When you award a partner the chance to see your full network, they can make strategic recommendations that help establish even more LTL freight savings.
LTL Timelines
When booking the lowest cost provider for big-box deliveries, you are not confirming that the carrier can deliver against your specific timeline.
LTL deliveries for retail customers can prove tricky. You may book an LTL carrier that says it can deliver in your time window.
But if you are going to an appointment-based facility, the LTL provider can’t book an appointment until your freight hits their closest terminal. Sometimes that appointment can’t be booked that same day and must be reserved a few days or weeks out.

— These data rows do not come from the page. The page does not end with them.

(* ===== verification/SigningFacts.v ===== *)
(** * Signing request envelopes: facts

    The envelope with another proof, the bytes a proof covers, and what is asked
    of a key pair for its signatures to verify. *)
From S2P Require Import Prelude PyStr Json JsonFacts Contract Rfc8785Reference Identity IdentityFacts Stream.
From S2P Require Import Operations Envelope BindingAuth EnvelopeFacts BindingFacts.
Import EnvelopeFacts.Requests.
Local Open Scope py_scope.
Local Open Scope Z_scope.

Section Signing.
Context `{RFC8785} `{A2AProtobuf} `{RequestSchema} `{NKeys}.

(** the key pair's encoded public key decodes to a key that verifies its signatures *)
Record key_pair_ok (key_pair : KeyPair) (signer : pystr) : Prop := {
  kp_public : nkey_public_key key_pair = Ok signer;
  kp_bytes : forall m, length (sign key_pair m) = 64%nat /\ Forall (fun x => (x < 256)%N) (sign key_pair m);
  kp_verifies : exists key, _decode_nkey_public_key signer = Ok key
    /\ forall m, ed25519_verify key m (sign key_pair m) = true }.

(** the envelope with another proof *)
Definition reproved (envelope : BindingRequestEnvelope.t) (proof : AuthProof.t) : BindingRequestEnvelope.t :=
  let '(BindingRequestEnvelope.make operation request_id caller_instance_id stream_open_id
    config_generation caller_agent_id auth_context _ target_agent_id sent_at deadline_at
    reply_subject payload) := envelope in
  BindingRequestEnvelope.make operation request_id caller_instance_id stream_open_id
    config_generation caller_agent_id auth_context proof target_agent_id sent_at deadline_at
    reply_subject payload.

Lemma with_proof_ok envelope proof e :
  with_proof envelope proof = Ok e <-> envelope_ok envelope /\ e = reproved envelope proof.
Proof.
  destruct envelope. unfold with_proof. rewrite init_ok. split; intros [Hok ->]; (split; [|done]);
    destruct Hok; by constructor.
Qed.

Lemma reproved_twice envelope p q : reproved (reproved envelope p) q = reproved envelope q.
Proof. by destruct envelope. Qed.
Lemma reproved_proof envelope p : BindingRequestEnvelope.auth_proof (reproved envelope p) = p.
Proof. by destruct envelope. Qed.
Lemma reproved_ok envelope p : envelope_ok (reproved envelope p) <-> envelope_ok envelope.
Proof. destruct envelope. split; intros []; by constructor. Qed.

(** what is signed depends on the proof's signer and algorithm only *)
Lemma signing_bytes_reproved envelope signer algorithm s s' b :
  let signed := reproved envelope (AuthProof.make signer algorithm s) in
  let signed' := reproved envelope (AuthProof.make signer algorithm s') in
  canonical_signing_bytes signed = Ok b -> is_ok (BindingRequestEnvelope.to_dict signed') = true ->
  canonical_signing_bytes signed' = Ok b.
Proof.
  intros signed signed' Hb Hd. unfold canonical_signing_bytes in *. cbn in Hb |- *.
  apply except_ok in Hb. apply except_ok. unfold BindingRequestEnvelope.signing_payload_dict in *.
  destruct (BindingRequestEnvelope.to_dict signed') as [d'|]; [|done].
  destruct (BindingRequestEnvelope.to_dict signed) as [d|]; [|done].
  rewrite <- Hb. by destruct envelope.
Qed.

Lemma b64url_decode_encode data : length data = 64%nat -> Forall (fun x => (x < 256)%N) data ->
  _b64url_decode (_b64url_encode data) = Ok data.
Proof.
  intros Hl Hb. unfold _b64url_decode, _b64url_encode.
  destruct (b64_encode_spec data Hb) as (v & _ & _ & Ha).
  assert (length (b64_encode data) = 86%nat) as Hlen by (do 65 (destruct data as [|? data]; [try done|]); done).
  apply bind_ok_unit. split.
  { apply raise_if_ok, orb_false_iff. split; [|by apply negb_false_iff, forallb_iff].
    apply bool_decide_eq_false. intros E. by rewrite E in Hlen. }
  rewrite Hlen. cbn [Nat.eqb Nat.modulo]. rewrite (b64_decode_encode data Hb).
  apply bind_ok. exists data. split; [done|]. apply bind_ok_unit. split; [|done].
  by apply raise_if_ok, neqb_false.
Qed.

Lemma key_pair_signature key_pair signer payload : key_pair_ok key_pair signer ->
  verify_nkey_signature signer payload (sign_nkey payload key_pair) = Ok tt.
Proof.
  intros [_ Hbytes (key & Hkey & Hver)]. destruct (Hbytes payload) as [Hl Hb].
  unfold verify_nkey_signature, sign_nkey. rewrite Hkey. cbn [mbind result_bind].
  rewrite (b64url_decode_encode _ Hl Hb). cbn [mbind result_bind]. by rewrite Hl Hver.
Qed.

(** a signed envelope carries a proof of the key pair that the verifier's check accepts *)
Lemma sign_request_proof envelope key_pair signer signed :
  key_pair_ok key_pair signer -> sign_request_envelope envelope key_pair = Ok signed ->
  AuthProof.signer (BindingRequestEnvelope.auth_proof signed) = signer
  /\ AuthProof.algorithm (BindingRequestEnvelope.auth_proof signed) = AUTH_ALGORITHM
  /\ (is_ok (BindingRequestEnvelope.to_dict signed) = true ->
      BindingAuthVerifier.check_signature signed = Ok tt).
Proof.
  intros Hkp Hs. unfold sign_request_envelope in Hs. rewrite (kp_public _ _ Hkp) in Hs.
  cbn [mbind result_bind] in Hs.
  apply bind_ok in Hs as (un & [_ ->]%with_proof_ok & Hs).
  apply bind_ok in Hs as (payload & Hpay & [_ ->]%with_proof_ok).
  rewrite reproved_twice reproved_proof. do 2 (split; [done|]).
  intros Hd. apply check_signature_ok. exists payload. cbn. rewrite reproved_proof.
  split; [by apply (signing_bytes_reproved _ _ _ (u "unsigned"))|by apply key_pair_signature].
Qed.
End Signing.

So, that carrier may be able to get your freight to their terminal in the time window you demanded but may not be able to deliver against your customer’s due date because of appointment setting intricacies.
On top of storage fees that can be incurred as you wait for an appointment, you could be incurring retail chargebacks.
Worst of all, you could damage your retail relationships. And 73% of retail buyers report ending vendor relationships over delivery issues.
Is losing a retail customer worth that $50 perceived LTL freight savings?
Paying slightly more for a carrier that can guarantee retail deliveries and is a “preferred carrier” will save you more in the long run.
How Zipline Can Help You Manage Your Freight Savings
Booking the cheapest carrier is not worth the gamble for shippers working against strict deadlines or just-in-time schedules.
It is crucial to work with a logistics partner that understands the nuanced reality of LTL and retail shipping. A partner can help you avoid common shipping pitfalls and will always have your best interest at heart. They can build scalable cost programs on your behalf and transfer savings to you directly.
Zipline works with both emerging and established CPG brands to optimize their shipping programs and ensure both on-time delivery and cost savings. This is all made possible through transportation partnerships and transparency. Not through $10 savings per order.